Calorimetry measures the amount of heat absorbed or evolved during a chemical or physical change in a sample. In isothermal titration calorimetry, the temperature of the sample is kept constant. Typically, small volumes of a solution of a ligand are titrated into a larger volume of a solution of protein, and the resulting heat changes are measured. Plotting the data as a function of the molar ratio of ligand to protein gives the ligand/protein binding stoichiometry and the binding constant, together with the enthalpy change for binding.
The major use of ITC is to characterize the stoichiometry of ligand binding to a protein and to determine the binding constant. ITC can also be used to measure the enthalpy change in a chemical reaction, such as the enthalpy change when ATP is hydrolyzed by an ATPase.
Microcal ITC microcalorimeter. The instrument can perform experiments between ca 10°C and 60°C. Experimental data is analyzed using the Microcal software to convert heat changes to the required binding constants.

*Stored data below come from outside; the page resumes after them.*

Lemma callbacks_invisible_witness :
  settled store_a ∧
  react_all busy store_a ≈ run_all [ChangeDirectory "/a/b"; BackDirectory 0] store_a.
Proof.
  split; [exact settled_store_a|].
  refine (proj1 (callbacks_invisible busy store_a settled_store_a _)).
  vm_compute. done.
Defined.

ITC requires relatively large amounts of protein. Per run, 2.2mL of protein sample is required, at a concentration of 10-100µM. The ligand needs to be highly water soluble, so that a 300μL stock solution of 400-600µM can be prepared per run. Each experiment should be run in triplicate and have a ligand into buffer control for reference for reliable results.
The buffer used to dissolve the protein and that used to dissolve the ligand should be matched exactly (use dialysis) in terms of composition and pH, since simply mixing solutions of different pH and different compositions can lead to significant heat changes.